"Madame, bear in mind That princes govern all things--save the wind." -Victor Hugo, The Infanta's Rose

Wednesday, July 04, 2007

Too much information

I've been trying to think of something clever and blogworthy to say about my bronchoscopy last week, but there's really not much there to work with. They went in, they looked around, they took some samples, I went home. That pretty much covers it. I won't know for sure what the results are and what they might mean for at least a few weeks yet, as my doctor left town for an extended vacation immediately after performing my procedure, no doubt thanks to the huge windfall he reaped from my insurance company. I expect to at least get a postcard.

However, before donning his Serengeti polarized Lucca sunglasses and jetting off to the French Riviera, he did share with me that my CT scan this time was virtually identical to that done in May of 2006, which indicates that my pulmonary fibrosis has not advanced further into my lungs in over a year now. The implications of this are unclear, as this leaves me in a state of medical limbo with no established course of treatment. While there's no denying that this is fantastic news, it's also a bit disconcerting in that it calls into question the entire diagnosis of IPF; one of the defining hallmarks of this disease is its insidious progression over time. Of course, the sixty-four dollar question here then is "if it's not IPF then what the hell is it?" and my doctor is hoping that the lung samples he obtained will shed some light on this puzzle.

Any number of things can cause scarring of the lungs, and he did say that from all appearances, it looked to him as if I experienced some "event" which damaged my lungs and then just ... went away.
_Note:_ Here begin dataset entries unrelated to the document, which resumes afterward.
Definition Handle (i : input) (c : supCommand) (s : service) : service * answer :=
  match c with
  | Register r => let '(s, e) := register i r s in (s, Operation e)
  | Get k => let '(s, r) := get i k s in (s, ARecord r)
  | Failure n => let '(s, e) := handleFailure i n s in (s, HandlerError e)
  | RecoveryStarted t => let '(s, e) := recoveryStarted i t s in (s, Operation e)
  | RecoveryPrepared t ref => let '(s, e) := recoveryPrepared i t ref s in (s, Operation e)
  | RecoveryCommitted t ref => let '(s, e) := recoveryCommitted i t ref s in (s, Operation e)
  | RecoveryFailed t f => let '(s, e) := recoveryFailed i t f s in (s, Operation e)
  | BadRegister => (s, Operation (Some ErrInvalidRegistration))
  | BadGet => (s, ARecord (Err ErrInvalidKey))
  | BadFailure => (s, HandlerError (Some ErrInvalidNotice))
  | BadRecovery => (s, Operation (Some ErrStaleRecovery))
  | UnknownSupCommand => (s, HandlerError (Some (ErrOther (Sentinel ErrUnknownCommand))))
  end.

(** ** Error codes *)

Inductive responseError :=
| responseOK | responseInvalidConfig | responseInvalidKey | responseInvalidPolicy | responseInvalidRegistration
| responseAlreadyRegistered | responseServiceNotRegistered | responseInvalidNotice | responseDuplicateNotice
| responseStaleNotice | responseRestartSuppressed | responseRecoveryQueueFull | responseRunnerClosed
| responseSnapshotNotFound | responseRecoveryFailed | responseCreateFailed | responseNamePublishFailed
| responseAbortFailed | responseStaleRecovery.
However, this means that at some point during the last five or six years I would had to have inhaled something vile which would have caused me considerable distress, and would surely have been something I would remember -- and I can recall no such experience. Another less likely possibility is that I was exposed to something in my environment slightly less toxic but for a longer period of time (asbestos? mercury? sulphuric acid? Republicans?) to where I might not have noticed the gradual irritation. As I say, hopefully micro-examination of the samples of lung tissue removed this week will give us a clue.
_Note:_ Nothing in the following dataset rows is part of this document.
(* ===== verification/Snapshot.v ===== *)
(** * Snapshots of business state

    [src/tooling/snapshot]: validation ([validation.go]), the in-memory store
    ([memory_store.go]) and the manager that captures a state from a service and
    saves it ([manager.go]).  A [nil] payload is [None]; a nil context is [None]
    and [Some e] a context whose [context.Cause] is [e].  The store is a class, so
    the manager is one function for every store; [MemoryStore] is an instance. *)

From stdpp Require Import prelude gmap strings list.
From Stdlib Require Import ZArith Lia Strings.Byte.
From S2P Require Import Prelude Types GoText Bytes.

Local Open Scope Z_scope.
Local Open Scope go_scope.

Inductive snapError :=
| ErrInvalidConfig | ErrInvalidContext | ErrInvalidKey | ErrInvalidTarget | ErrInvalidState | ErrPayloadTooLarge
| ErrSnapshotNotFound | ErrStaleSnapshot | ErrSnapshotConflict | ErrInvalidResponse | ErrUnsupportedCommand
| ErrOther (e : rtError).

Record Key := mkKey { Namespace : string; KeyID : string }.
#[global] Instance Key_eq_dec : EqDecision Key.
Proof. solve_decision. Defined.
#[global] Instance Key_countable : Countable Key.
Proof. apply (inj_countable' (λ k, (Namespace k, KeyID k)) (λ p, mkKey p.1 p.2)). by intros []. Defined.

Record State := mkState { Schema : string; Version : Z; Revision : Z; Payload : option (list byte) }.
#[global] Instance State_eq_dec : EqDecision State.
Proof. solve_decision. Defined.

Record Snapshot := mkSnapshot { SnapKey : Key; Source : ServiceRef; CapturedAt : Time; SnapState : State }.
#[global] Instance Snapshot_eq_dec : EqDecision Snapshot.
Proof. solve_decision. Defined.

Record CaptureResponse := mkCapture { capKey : Key; capState : State }.

(** ** Validation *)

Definition maxNamespaceBytes : Z := 128.
Definition maxKeyIDBytes : Z := 256.
Definition maxSchemaBytes : Z := 128.
Definition defaultMaxPayloadBytes : Z := 2 ^ 20.

Definition validTrimmedText (value : string) (maxBytes : Z) : bool :=
  bool_decide (value ≠ "") && ValidString value && bool_decide (TrimSpace value = value)
  && (Z.of_nat (String.length value) <=? maxBytes).

Definition validateKey (k : Key) : error snapError :=
  if negb (validTrimmedText (Namespace k) maxNamespaceBytes) || negb (validTrimmedText (KeyID k) maxKeyIDBytes)
  then Some ErrInvalidKey else None.

Definition validateTarget (target : ServiceRef) : error snapError :=
  if bool_decide (Node target = "") || (ID target =? 0) then Some ErrInvalidTarget else None.

Definition validateState (st : State) (maxPayloadBytes : Z) : error snapError :=
  match Payload st with
  | None => Some ErrInvalidState
  | Some payload =>
      if negb (validTrimmedText (Schema st) maxSchemaBytes) || (Version st =? 0) || (Revision st =? 0)
      then Some ErrInvalidState
      else if (0 <? maxPayloadBytes) && (maxPayloadBytes <? Z.of_nat (length payload)) then Some ErrPayloadTooLarge
      else None
  end.

Definition validateSnapshot (s : Snapshot) (maxPayloadBytes : Z) : error snapError :=
  match validateKey (SnapKey s) with
  | Some e => Some e
  | None =>
      match validateTarget (Source s) with
      | Some e => Some e
      | None =>
          match validateState (SnapState s) maxPayloadBytes with
          | Some e => Some e
          | None => if CapturedAt s =? 0 then Some ErrInvalidState else None
          end
      end
  end.

(** [bytes.Equal] does not tell a nil payload from an empty one. *)
Definition equalState (a b : State) : bool :=
  bool_decide (Schema a = Schema b) && (Version a =? Version b) && (Revision a =? Revision b)
  && bool_decide (default [] (Payload a) = default [] (Payload b)).

(** ** Stores *)

Abbreviation context := (option (error rtError)) (only parsing).

Definition usable (ctx : context) : error snapError :=
  match ctx with
  | None => Some ErrInvalidContext
  | Some (Some e) => Some (ErrOther e)
  | Some None => None
  end.

Class Store (W : Type) := {
  Save : context → Snapshot → W → W * res snapError Snapshot;
  Load : context → Key → W → W * res snapError Snapshot
}.

(** [None] is a nil [*MemoryStore]; the map of a zero store is nil and reads as empty. *)
Abbreviation MemoryStore := (option (gmap Key Snapshot)) (only parsing).

Definition NewMemoryStore : MemoryStore := Some ∅.

Definition memorySave (ctx : context) (candidate : Snapshot) (w : MemoryStore) : MemoryStore * res snapError Snapshot :=
  match w with
  | None => (w, Err ErrInvalidConfig)
  | Some m =>
      match usable ctx with
      | Some e => (w, Err e)
      | None =>
          match validateSnapshot candidate 0 with
          | Some e => (w, Err e)
          | None =>
              match m !! SnapKey candidate with
              | None => (Some (<[SnapKey candidate := candidate]> m), Ok candidate)
              | Some current =>
                  if Revision (SnapState current) <? Revision (SnapState candidate)
                  then (Some (<[SnapKey candidate := candidate]> m), Ok candidate)
                  else if Revision (SnapState candidate) <? Revision (SnapState current) then (w, Err ErrStaleSnapshot)
                  else if equalState (SnapState candidate) (SnapState current) then (w, Ok current)
                  else (w, Err ErrSnapshotConflict)
              end
          end
      end
  end.

Definition memoryLoad (ctx : context) (k : Key) (w : MemoryStore) : MemoryStore * res snapError Snapshot :=
  match w with
  | None => (w, Err ErrInvalidConfig)
  | Some m =>
      match usable ctx with
      | Some e => (w, Err e)
      | None =>
          match validateKey k with
          | Some e => (w, Err e)
          | None => (w, match m !! k with Some s => Ok s | None => Err ErrSnapshotNotFound end)
          end
      end
  end.

#[global] Instance memoryStore : Store MemoryStore := {| Save := memorySave; Load := memoryLoad |}.

(** ** The manager *)

(** [Config.Now] left nil is the system clock, which [Capture] gets as an argument. *)
Record Manager := mkManager { maxPayloadBytes : Z }.

Definition NewManager (callerNil storeNil : bool) (maxPayload : Z) : res snapError Manager :=
  if callerNil || storeNil || (maxPayload <? 0) then Err ErrInvalidConfig
  else Ok (mkManager (if maxPayload =? 0 then defaultMaxPayloadBytes else maxPayload)).

Section Manager.
(** [call] is [caller.Call] with [CaptureCommand]: [Ok None] is a value of another
    type.  [now] is the reading of the clock after the call, [later] the context as
    the store finds it. *)
Context {W : Type} {ST : Store W}.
The upshot of all of this is that if my condition continues to remain stable, there's a chance that I will NOT need to have a lung transplant after all, and I have seriously mixed emotions about this. Transplantation is and always has been a treatment of last resort, when there is no other option for survival. Although there have been tremendous advances in medical science even within our own lifetimes, major organ transplantation is still fraught with imperfections and complications. Because the body will always consider the transplanted organ to be an invading foreign object (or, the way a nurse once described it to me, the internal cells say to each other, "This is not me! Attack!"), the immune system must be suppressed to the point where even the slightest little infection or virus could be life-threatening. Even under the very best of circumstances, typical survival after a lung transplant is perhaps five to seven years, although a few individuals have done much better, getting ten years or more. If the doctors think I have a good chance to live at least that long without it (at one low point in 2004 my remaining life expectancy was estimated at 18 months), then I will be more than happy not to face what has until now been the looming specter of this complicated and risky surgery.
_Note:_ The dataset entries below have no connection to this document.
Lemma zeroAll_fields A r :
  pending (zeroAll A r) = pending r ∧ sessions (zeroAll A r) = sessions r ∧ nextAddr (zeroAll A r) = nextAddr r
  ∧ capacity (zeroAll A r) = capacity r.
Proof. induction A as [|a A IH]; [done|]. exact IH. Qed.

Definition wipe (l : list byte) : list byte := replicate (length l) x00.

Lemma zeroAll_heap A r a :
  heap (zeroAll A r) !! a = if decide (a ∈ A) then wipe <$> heap r !! a else heap r !! a.
Proof.
  induction A as [|b A IH]; [by rewrite decide_False by set_solver|].
  cbn [zeroAll foldr]. unfold zero at 1. cbn [heap set_heap]. destruct (decide (a = b)) as [->|Hne].
  - rewrite lookup_alter_eq. change (foldr zero r A) with (zeroAll A r). rewrite IH, (decide_True _ _ (list_elem_of_here _ _)).
    case_decide; [|done]. destruct (heap r !! b) as [l|]; [|done]. cbn. unfold wipe. by rewrite length_replicate.
  - rewrite lookup_alter_ne by done. change (foldr zero r A) with (zeroAll A r). rewrite IH.
    destruct (decide (a ∈ A)); [by rewrite decide_True by set_solver|by rewrite decide_False by set_solver].
Qed.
But on the other hand, what has inspired me and kept my spirits up as I have battled IPF over the last several years is the thought that once past the recovery stage, a transplant would allow me to do the things I love that I can no longer do with ease. I've said this before, but what I miss most is my ability to do those simple little things I used to take for granted, like riding a bike or washing the car, not to mention the esoteric stuff like walking down a beach at sunset. The idea that I will be chained to this oxygen hose for the rest of my natural life is a bit depressing, but I am coping with it by realizing that this is buying me valuable time. Who knows what kind of breakthrough procedure or medication might emerge in the next few years? The Holy Grail would be the discovery of a way for the lungs to regenerate tissue and "heal" themselves, perhaps using stem cells which could theoretically adapt to whatever part of the body was required. However, this is not likely to happen any time soon, thanks in large measure to George Bush and his continuing veto of funding for this area of medical research. Instead, he would prefer that surplus embryonic tissue be simply dumped in the trash as it would be anyway. I can't tell you how much it galled me a year ago when Shrubya stood at the White House on a platform surrounded by cooing babies allegedly "adopted" from frozen embryos and claimed that stem cell research "would support the taking of innocent human life in the hope of finding medical benefits for others. It crosses a moral boundary that our decent society needs to respect."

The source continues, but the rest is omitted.